• Extracted data:
Lemma str_replace_absent (old new : ascii) (s : string) :
  ~ occurs_in old s -> str_replace old new s = s.
Proof.
  unfold occurs_in. induction s as [|c s IH]; simpl; [reflexivity|].
  intros H. destruct (Ascii.eqb_spec c old) as [->|Hc]; [tauto|].
  rewrite IH; tauto.
Qed.

(** A returned record copies identifier, name, types, height and weight
    from the core payload; its abilities are the payload's, one for one and
    of the same lengths, with every hyphen replaced by a space, so that no
    ability of a record contains a hyphen and an ability without one is
    kept as it is. *)
Theorem hydrated_record_fields
    (client : upstream) (x : name_or_id) (p : PokemonDetail.t) :
  get_pokemon_details client x = Ok (Some p) ->
  exists d,
    fetch_pokemon_data client x = Some d /\
    PokemonDetail.id p = pd_id d /\
    PokemonDetail.name p = pd_name d /\
    PokemonDetail.types p = pd_types d /\
    PokemonDetail.height p = pd_height d /\
    PokemonDetail.weight p = pd_weight d /\
    pd_front_default d = SpriteStr (PokemonDetail.sprite_url p) /\
    PokemonDetail.stats p = dict_of_pairs (pd_stats d) /\
    length (PokemonDetail.abilities p) = length (pd_abilities d) /\
    (forall (i : nat) a,
       pd_abilities d !! i = Some a ->
       exists a',
         PokemonDetail.abilities p !! i = Some a' /\
         String.length a' = String.length a /\
         ~ occurs_in hyphen a' /\
         (~ occurs_in hyphen a -> a' = a)).
Proof.
  intros H. apply get_pokemon_details_some in H as (d & url & Hd & Hs & ->).
  exists d. simpl. repeat split; try assumption; try reflexivity.
  - apply length_map.
  - intros i a Ha. exists (str_replace hyphen space a).
    repeat split.
    + change (map (str_replace hyphen space) (pd_abilities d))
        with (str_replace hyphen space <$> pd_abilities d).
      rewrite list_lookup_fmap, Ha. reflexivity.
    + apply str_replace_length.
    + apply str_replace_removes. discriminate.
    + apply str_replace_absent.
Qed.

Lemma hydrated_record_fields_witness :
  exists d,
    fetch_pokemon_data sample_upstream (Name "Eevee") = Some d /\
    PokemonDetail.id (hydrated eevee_data "https://raw.githubusercontent.com/PokeAPI/sprites/master/sprites/pokemon/133.png") = pd_id d.
Proof.
  destruct (hydrated_record_fields sample_upstream (Name "Eevee")
              (hydrated eevee_data "https://raw.githubusercontent.com/PokeAPI/sprites/master/sprites/pokemon/133.png"))
    as (d & Hd & Hid & _); [vm_compute; reflexivity|].
  exists d. split; assumption.
Defined.

Lemma foldl_insert_other (k : string) (l : list (string * Z)) :
  forall d : gmap string Z,
    k ∉ l.*1 ->
    foldl (fun d kv => <[kv.1 := kv.2]> d) d l !! k = d !! k.
Proof.
  induction l as [|[k' v'] l IH]; intros d Hk; simpl; [reflexivity|].
  simpl in Hk. apply not_elem_of_cons in Hk as [Hne Hk].
  rewrite IH by exact Hk. apply lookup_insert_ne. congruence.
Qed.

Lemma foldl_insert_lookup (k : string) (v : Z) (l : list (string * Z)) :
  forall d : gmap string Z,
    foldl (fun d kv => <[kv.1 := kv.2]> d) d l !! k = Some v ->
    (exists l1 l2, l = (l1 ++ (k, v) :: l2)%list /\ k ∉ l2.*1) \/
    (d !! k = Some v /\ k ∉ l.*1).
Proof.
  induction l as [|[k' v'] l IH]; intros d H; simpl in H.
  - right. split; [exact H|]. simpl. apply not_elem_of_nil.
  - destruct (IH _ H) as [(l1 & l2 & -> & Hk) | (Hd & Hk)].
    + left. exists ((k', v') :: l1), l2. split; [reflexivity|exact Hk].
    + destruct (decide (k' = k)) as [->|Hne].
      * simpl in Hd. rewrite lookup_insert_eq in Hd. injection Hd as ->.
        left. exists [], l. split; [reflexivity|exact Hk].
      * simpl in Hd. rewrite lookup_insert_ne in Hd by exact Hne.
        right. split; [exact Hd|]. simpl. apply not_elem_of_cons.
        split; [congruence|exact Hk].
Qed.

Lemma last_pair_of_key (k : string) (l : list (string * Z)) :
  k ∈ l.*1 ->
  exists v l1 l2, l = (l1 ++ (k, v) :: l2)%list /\ k ∉ l2.*1.
Proof.
  induction l as [|[k0 v0] l IH]; simpl; intros Hin;
    [apply elem_of_nil in Hin; contradiction|].
  destruct (decide (k ∈ l.*1)) as [Hl|Hl].
  - destruct (IH Hl) as (v & l1 & l2 & -> & Hk).
    exists v, ((k0, v0) :: l1), l2. split; [reflexivity|exact Hk].
  - apply elem_of_cons in Hin as [->|Hin]; [|contradiction].
    exists v0, [], l. split; [reflexivity|exact Hl].
Qed.

(** The statistics dictionary maps a name to the base value of the last
    pair of the payload with that name: a later pair overwrites an earlier
    one, and a name without a pair is not a key. *)
Theorem dict_of_pairs_last_wins (l : list (string * Z)) (k : string) :
  (forall v,
     dict_of_pairs l !! k = Some v <->
     exists l1 l2, l = (l1 ++ (k, v) :: l2)%list /\ k ∉ l2.*1) /\
  (dict_of_pairs l !! k = None <-> k ∉ l.*1).
Proof.
  assert (Hv : forall v,
            dict_of_pairs l !! k = Some v <->
            exists l1 l2, l = (l1 ++ (k, v) :: l2)%list /\ k ∉ l2.*1).
  { intros v. unfold dict_of_pairs. split.
    - intros H. apply foldl_insert_lookup in H as [H | (H & _)]; [exact H|].
      rewrite lookup_empty in H. discriminate.
    - intros (l1 & l2 & -> & Hk). rewrite foldl_app. simpl.
      rewrite foldl_insert_other by exact Hk. apply lookup_insert_eq. }
  split; [exact Hv|]. split.
  - intros Hnone Hin.
    destruct (last_pair_of_key k l Hin) as (v' & l1 & l2 & Hl & Hk).
    assert (dict_of_pairs l !! k = Some v') as E
      by (apply Hv; exists l1, l2; split; assumption).
    congruence.
  - intros Hk. unfold dict_of_pairs. rewrite foldl_insert_other by exact Hk.
    apply lookup_empty.
Qed.

(** A repeated statistic keeps its last value. *)
Example dict_of_pairs_repeated_key :
  dict_of_pairs [("hp", 35); ("speed", 90); ("hp", 40)] !! "hp" = Some 40.
Proof. vm_compute. reflexivity. Qed.

(** ** Batches *)

Lemma gather_ok_iff {A} (tasks : list (result A)) (rs : list A) :
  gather tasks = Ok rs <-> tasks = map Ok rs.
Proof.
  revert rs. induction tasks as [|t tasks IH]; intros rs; simpl.
  - split; [intros H; injection H as <-; reflexivity|].
    destruct rs; [reflexivity|discriminate].
  - destruct t as [a|e]; simpl.
    + destruct (gather tasks) as [others|e] eqn:E; simpl.
      * split.
        -- intros H. injection H as <-. simpl. f_equal.
           apply IH. reflexivity.
        -- destruct rs as [|r rs]; [discriminate|]. simpl. intros H.
           injection H as -> H. apply IH in H. congruence.
      * split; [discriminate|].
        destruct rs as [|r rs]; [discriminate|]. simpl. intros H.
        injection H as -> H. apply IH in H. discriminate.
    + split; [discriminate|]. destruct rs; discriminate.
Qed.

Lemma gather_raise_inv {A} (tasks : list (result A)) (e : exn) :
  gather tasks = Raise e -> Raise e ∈ tasks.
Proof.
  induction tasks as [|t tasks IH]; simpl; [discriminate|].
  destruct t as [a|e']; simpl.
  - destruct (gather tasks) as [others|e'']; simpl; [discriminate|].
    intros H. injection H as ->. right. apply IH. reflexivity.
  - intros H. injection H as ->. left.
Qed.

Lemma gather_details_ok_inv (client : upstream) (names : list string)
    (results : list (option PokemonDetail.t)) :
  gather_details client names = Ok results ->
  Forall (returns client) names /\ results = map (resolved client) names.
Proof.
  unfold gather_details. intros H. apply gather_ok_iff in H.
  revert results H. induction names as [|name names IH]; intros results H.
  - destruct results; [|discriminate]. split; [constructor|reflexivity].
  - destruct results as [|r results]; [discriminate|]. simpl in H.
    injection H as Hr H. destruct (IH _ H) as [Hall ->].
    split.
    + constructor; [exists r; exact Hr|exact Hall].
    + simpl. f_equal. unfold resolved. rewrite Hr. destruct r; reflexivity.
Qed.

Lemma gather_details_raise (client : upstream) (names : list string) (e : exn) :
  gather_details client names = Raise e ->
  e = KeyError "front_default" \/ e = ValidationError "sprite_url".
Proof.
  intros H. apply gather_raise_inv in H.
  apply list_elem_of_fmap in H as (name & H & _).
  symmetry in H. exact (get_pokemon_details_raise _ _ _ H).
Qed.

Lemma surviving_records_length (client : upstream) (names : list string) :
  (length (surviving_records client names) <= length names)%nat.
Proof.
  induction names as [|name names IH]; simpl; [lia|].
  destruct (resolved client name); simpl; lia.
Qed.

(** The gathered results line up with the names: the batch returns a list
    exactly when every hydration returns, and position for position the
    list holds what each hydration returned. *)
Theorem gather_details_positions (client : upstream) (names : list string)
    (results : list (option PokemonDetail.t)) :
  gather_details client names = Ok results <->
  length results = length names /\
  forall (i : nat) name,
    names !! i = Some name ->
    exists r, results !! i = Some r /\
              get_pokemon_details client (Name name) = Ok r.
Proof.
  unfold gather_details. rewrite gather_ok_iff. split.
  - intros H. split.
    + apply (f_equal length) in H. rewrite !length_map in H. lia.
    + intros i name Hi.
      apply (f_equal (fun l => l !! i)) in H.
      change (map ?f ?l) with (f <$> l) in H.
      rewrite !list_lookup_fmap, Hi in H. simpl in H.
      destruct (results !! i) as [r|]; [|discriminate].
      exists r. split; [reflexivity|]. simpl in H. congruence.
  - intros [Hlen H]. apply list_eq. intros i.
    change (map ?f ?l) with (f <$> l).
    rewrite !list_lookup_fmap.
    destruct (names !! i) as [name|] eqn:Hi; simpl.
    + destruct (H i name Hi) as (r & -> & ->). reflexivity.
    + apply lookup_ge_None in Hi.
      rewrite (proj2 (lookup_ge_None results i)) by lia. reflexivity.
Qed.

(** ** The comparison handler *)

(** Every HTTP error of the comparison: 400 goes with a request of fewer
    than two or more than six names, 404 with a request of two to six names
    whose hydrations all returned and none resolved. *)
Theorem compare_http_errors (client : upstream) (names : list string)
    (code : Z) (detail : string) :
  compare_pokemon client names = Raise (HTTPException code detail) ->
  (code = 400 /\ ((length names < 2)%nat \/ (6 < length names)%nat)) \/
  (code = 404 /\ (2 <= length names <= 6)%nat /\
   Forall (returns client) names /\ surviving_records client names = []).
Proof.
  unfold compare_pokemon.
  destruct (Nat.ltb_spec (length names) 2) as [Hlo|Hlo].
  { intros H. injection H as <- _. left. split; [reflexivity|left; exact Hlo]. }
  destruct (Nat.ltb_spec 6 (length names)) as [Hhi|Hhi].
  { intros H. injection H as <- _. left. split; [reflexivity|right; exact Hhi]. }
  destruct (gather_details client names) as [results|e] eqn:G; simpl.
  - apply gather_details_ok_inv in G as [Hr ->].
    rewrite append_found_keep_found, keep_found_resolved.
    destruct (surviving_records client names) as [|p l] eqn:S.
    + intros H. injection H as <- _. right. repeat split; auto.
    + destruct (build_comparison_total (p :: l)) as [c Hc]; [discriminate|].
      rewrite Hc. discriminate.
  - intros H. injection H as ->.
    apply gather_details_raise in G as [G|G]; discriminate.
Qed.

Lemma compare_http_errors_witness :
  (404 = 400 /\ ((length ["missingno"; "glitch"] < 2)%nat \/
                 (6 < length ["missingno"; "glitch"])%nat)) \/
  (404 = 404 /\ (2 <= length ["missingno"; "glitch"] <= 6)%nat /\
   Forall (returns sample_upstream) ["missingno"; "glitch"] /\
   surviving_records sample_upstream ["missingno"; "glitch"] = []).
Proof.
  apply (compare_http_errors sample_upstream ["missingno"; "glitch"] 404
           "None of the requested Pokemon were found").
  vm_compute. reflexivity.
Defined.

• Exercise directions:
In the listing above, find the line with "unfold compare_pokemon." and the line with "destruct (Nat.ltb_spec 6"; set down exactly those two lines and every line between them, nothing more.

• Answer to the exercise:
  unfold compare_pokemon.
  destruct (Nat.ltb_spec (length names) 2) as [Hlo|Hlo].
  { intros H. injection H as <- _. left. split; [reflexivity|left; exact Hlo]. }
  destruct (Nat.ltb_spec 6 (length names)) as [Hhi|Hhi].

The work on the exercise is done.